The AJC's Tia Mitchell took this video from the scene in Decatur, showing the remnants of red paint staining the monument.

DeKalb County commissioners want to add a marker to Decatur’s Confederate monument that critiques it as a symbol of white supremacy and racism.

The marker, which has not yet been designed, will draw its language from a contextualizing statement supplied a committee of historians. On Tuesday, the commission's County Operations Committee approved the statement and earmarked $3,000 for the project.

“Located in a prominent public space, its presence bolstered white supremacy and faulty history, suggesting that the cause for the Civil War rested on southern Honor and States Rights rhetoric — instead of its real catalyst — American slavery,” the statement says. “This monument and similar ones also were created to intimidate African Americans and limit their full participation in social and political life of their communities. It fostered a culture of segregation by implying that public spaces and public memory belonged to Whites.”

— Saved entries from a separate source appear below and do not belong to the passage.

(** * The news feed card: fetch, cache and fallback

    A shallow embedding of [fetchNews] and [handleLoadMore] of the
    [NewsFeedCard] component, and the properties of its cache and fallback
    policy.

    The component's code runs on a JavaScript engine, inside React, against
    [localStorage], the clock and a remote client.  The embedding keeps the
    values dynamic, as [JSON.parse] hands them to the code, threads the view
    state, the storage, the clock and an effect trace through a small
    state-and-exception monad, and cuts [fetchNews] at its single [await]. *)

From Stdlib Require Import ZArith NArith List Lia Bool.
From Stdlib Require Import Ascii DecimalString.
From stdpp Require Import base option list strings gmap.

Local Open Scope Z_scope.

(** ** Strings

    A JavaScript string is a sequence of UTF-16 code units. *)

Abbreviation jsstring := (list N).

Definition str (s : String.string) : jsstring :=
  map Ascii.N_of_ascii (String.list_ascii_of_string s).
Arguments str s%_string.

Definition string_of_nat (n : nat) : jsstring :=
  str (DecimalString.NilEmpty.string_of_uint (Nat.to_uint n)).

Definition jsstring_eqb (a b : jsstring) : bool := bool_decide (a = b).

(** [s.startsWith(p)] *)
Fixpoint startsWith (p s : jsstring) : bool :=
  match p, s with
  | [], _ => true
  | _ :: _, [] => false
  | a :: p', b :: s' => N.eqb a b && startsWith p' s'
  end.

(** [s.includes(p)] *)
Fixpoint includes (p s : jsstring) : bool :=
  startsWith p s ||
  match s with
  | [] => false
  | _ :: s' => includes p s'
  end.

(** [s.indexOf(c)] for a one-unit pattern [c]; [-1] when [c] does not occur. *)
Fixpoint indexOf (c : N) (s : jsstring) : Z :=
  match s with
  | [] => -1
  | x :: s' =>
      if N.eqb x c then 0
      else let i := indexOf c s' in if i <? 0 then -1 else i + 1
  end.

(** [s.lastIndexOf(c)] for a one-unit pattern [c]. *)
Fixpoint lastIndexOf (c : N) (s : jsstring) : Z :=
  match s with
  | [] => -1
  | x :: s' =>
      let i := lastIndexOf c s' in
      if 0 <=? i then i + 1 else if N.eqb x c then 0 else -1
  end.

(** [s.substring(a, b)]: both ends are clamped to the string and swapped
    when they come in the wrong order. *)
Definition substring (s : jsstring) (a b : Z) : jsstring :=
  let len := Z.of_nat (length s) in
  let a' := Z.min (Z.max a 0) len in
  let b' := Z.min (Z.max b 0) len in
  let from := Z.min a' b' in
  let to := Z.max a' b' in
  take (Z.to_nat (to - from)) (drop (Z.to_nat from) s).

(** White space and line terminators, the code units [trim] strips. *)
Definition is_space (c : N) : bool :=
  existsb (N.eqb c)
    [0x09; 0x0A; 0x0B; 0x0C; 0x0D; 0x20; 0xA0; 0x1680; 0x2028; 0x2029;
     0x202F; 0x205F; 0x3000; 0xFEFF]%N
  || (N.leb 0x2000 c && N.leb c 0x200A).

Fixpoint trimStart (s : jsstring) : jsstring :=
  match s with
  | [] => []
  | c :: s' => if is_space c then trimStart s' else s
  end.

Definition trimEnd (s : jsstring) : jsstring := rev (trimStart (rev s)).

Definition trim (s : jsstring) : jsstring := trimEnd (trimStart s).

Definition LBRACKET : N := 91.
Definition RBRACKET : N := 93.

(** ** Values

    The values the code handles: what [JSON.parse] returns, and [undefined]
    for a missing property.  A number is an integer here: the time stamps
    and ids this code computes and stores are integers far below 2^53, where
    the engine's floating-point arithmetic is exact.  An object is its list
    of own properties, in property order, each key once. *)

#[warnings="-register-all"] Inductive JSValue : Type :=
  | JUndefined
  | JNull
  | JBool (b : bool)
  | JNum (n : Z)
  | JStr (s : jsstring)
  | JArr (elements : list JSValue)
  | JObj (props : list (jsstring * JSValue)).

(** What a [throw] carries.  [Error m] is [new Error(m)].  [Thrown r] is any
    other thrown value whose [toString()] returns the string [r]: an error
    raised by the engine or a rejection of the remote client.
    [Unprintable e] is a thrown value whose string form cannot be taken:
    [undefined] or [null], an object whose [toString] is not a function,
    throws, or returns a value that has no [includes]; [e] is what the
    attempt throws, a [TypeError] in all cases but the third. *)
Inductive Exn : Type :=
  | Error (message : jsstring)
  | Thrown (repr : jsstring)
  | Unprintable (thrown : Exn).

(** How an evaluation ends. *)
Inductive Completion (A : Type) : Type :=
  | Normal (a : A)
  | Throw (e : Exn).
Arguments Normal {A} a.
Arguments Throw {A} e.

(** [err.toString()], up to the string the code searches. *)
Definition toString (e : Exn) : Completion jsstring :=
  match e with
  | Error [] => Normal (str "Error")
  | Error m => Normal (str "Error: " ++ m)
  | Thrown r => Normal r
  | Unprintable thrown => Throw thrown
  end.

(** The engine: the built-ins the code calls and that this repository does
    not define.  Every theorem below holds for any engine. *)
Class Platform : Type := {
  (** [JSON.parse], with the [SyntaxError] it throws on malformed text *)
  JSON_parse : jsstring -> Completion JSValue;
  (** [JSON.stringify] *)
  JSON_stringify : JSValue -> jsstring;
  (** the numeric value of a string; [None] is [NaN] *)
  StringToNumber : jsstring -> option Z;
  (** the string form of a number *)
  Number_toString : Z -> jsstring;
  (** the [TypeError] raised by a property access on [null] or [undefined],
      a call of a non-function, a spread of a non-iterable or an object
      that cannot be made a primitive *)
  TypeError : Exn
}.

Definition lookup_prop (k : jsstring) (props : list (jsstring * JSValue)) : JSValue :=
  match find (fun p => jsstring_eqb (fst p) k) props with
  | Some p => snd p
  | None => JUndefined
  end.

(** [o.k = v] on a fresh object literal: an existing key keeps its place. *)
Fixpoint set_prop (k : jsstring) (v : JSValue) (props : list (jsstring * JSValue))
  : list (jsstring * JSValue) :=
  match props with
  | [] => [(k, v)]
  | (k', v') :: rest =>
      if jsstring_eqb k' k then (k, v) :: rest else (k', v') :: set_prop k v rest
  end.

(** The code units of a string as one-unit strings. *)
Definition units (s : jsstring) : list JSValue := map (fun c => JStr [c]) s.

(** The iteration of a string: by code point, a surrogate pair staying
    together. *)
Definition is_lead (c : N) : bool := N.leb 0xD800 c && N.leb c 0xDBFF.
Definition is_trail (c : N) : bool := N.leb 0xDC00 c && N.leb c 0xDFFF.

Fixpoint code_points (s : jsstring) : list JSValue :=
  match s with
  | [] => []
  | [c] => [JStr [c]]
  | c :: (d :: s'') as s' =>
      if is_lead c && is_trail d
      then JStr [c; d] :: code_points s''
      else JStr [c] :: code_points s'
  end.

Section Engine.
Context `{Platform}.

(** [v.k] for the keys the code reads: [timestamp], [articles], [length]
    and the fields of an article; none is an array index, and none is a
    property of [Object.prototype]. *)
Definition Get (v : JSValue) (k : jsstring) : Completion JSValue :=
  match v with
  | JUndefined | JNull => Throw TypeError
  | JBool _ | JNum _ => Normal JUndefined
  | JStr s =>
      Normal (if jsstring_eqb k (str "length") then JNum (Z.of_nat (length s)) else JUndefined)
  | JArr l =>
      Normal (if jsstring_eqb k (str "length") then JNum (Z.of_nat (length l)) else JUndefined)
  | JObj props => Normal (lookup_prop k props)
  end.

(** The object has an own property [k]. *)
Definition has_own (k : jsstring) (props : list (jsstring * JSValue)) : bool :=
  existsb (fun p => jsstring_eqb (fst p) k) props.

(** [Array.prototype.join], given the string form of an element: the
    elements in turn, with commas between; the first one that throws ends
    the call. *)
Fixpoint Array_join (element : JSValue -> Completion jsstring) (l : list JSValue)
  : Completion jsstring :=
  match l with
  | [] => Normal []
  | x :: rest =>
      match element x with
      | Throw e => Throw e
      | Normal s =>
          match rest with
          | [] => Normal s
          | _ :: _ =>
              match Array_join element rest with
              | Throw e => Throw e
              | Normal r => Normal (s ++ str "," ++ r)
              end
          end
      end
  end.

(** The string a value coerces to, in a concatenation and in the [join] of
    an array.  The objects here are decoded from JSON: an object prints
    through [Object.prototype.toString], unless an own property [toString],
    which is never a function, hides it; no primitive can then be made of
    the object, and the coercion throws.  An array prints through [join],
    [undefined] and [null] as the empty string. *)
Fixpoint ToString (v : JSValue) : Completion jsstring :=
  match v with
  | JUndefined => Normal (str "undefined")
  | JNull => Normal (str "null")
  | JBool b => Normal (if b then str "true" else str "false")
  | JNum n => Normal (Number_toString n)
  | JStr s => Normal s
  | JArr l =>
      Array_join (fun x => match x with
                           | JUndefined | JNull => Normal []
                           | _ => ToString x
                           end) l
  | JObj props =>
      if has_own (str "toString") props then Throw TypeError
      else Normal (str "[object Object]")
  end.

The full county commission is expected to approve the measure at Tuesday’s meeting.

Commissioners have also begun the process of installing a historical marker acknowledging lynchings that occurred in DeKalb. That marker will be installed near the front steps of the current Courthouse, which is close to where the Confederate monument is on display at the old Courthouse.

DeKalb County leaders tried to move the Confederate monument to a less prominent location on private property, but no one wanted to take it. State law prevents the destruction or concealment of Confederate monuments owned by local governments.

Rep. Vernon Jones, D-Lithonia, has suggested that the 30-foot-tall obelisk could be relocated to the county landfill as a way to meet the letter of the law while achieving the goal of reducing its visibility. But county commissioners have said they are looking for a private person or entity to take it on.

While that remains their goal, commissioners see the marker as an opportunity to provide greater understanding of the monument where it stands now. It would travel with the obelisk if it is ever relocated.

Over Super Bowl weekend, someone threw paint on the monument and nearby cannons. The vandalism occurred around the same time that anti-fascist groups were protesting the Confederate carving at nearby Stone Mountain. Groups behind that protest said they were not responsible for the monument vandalism but support its removal.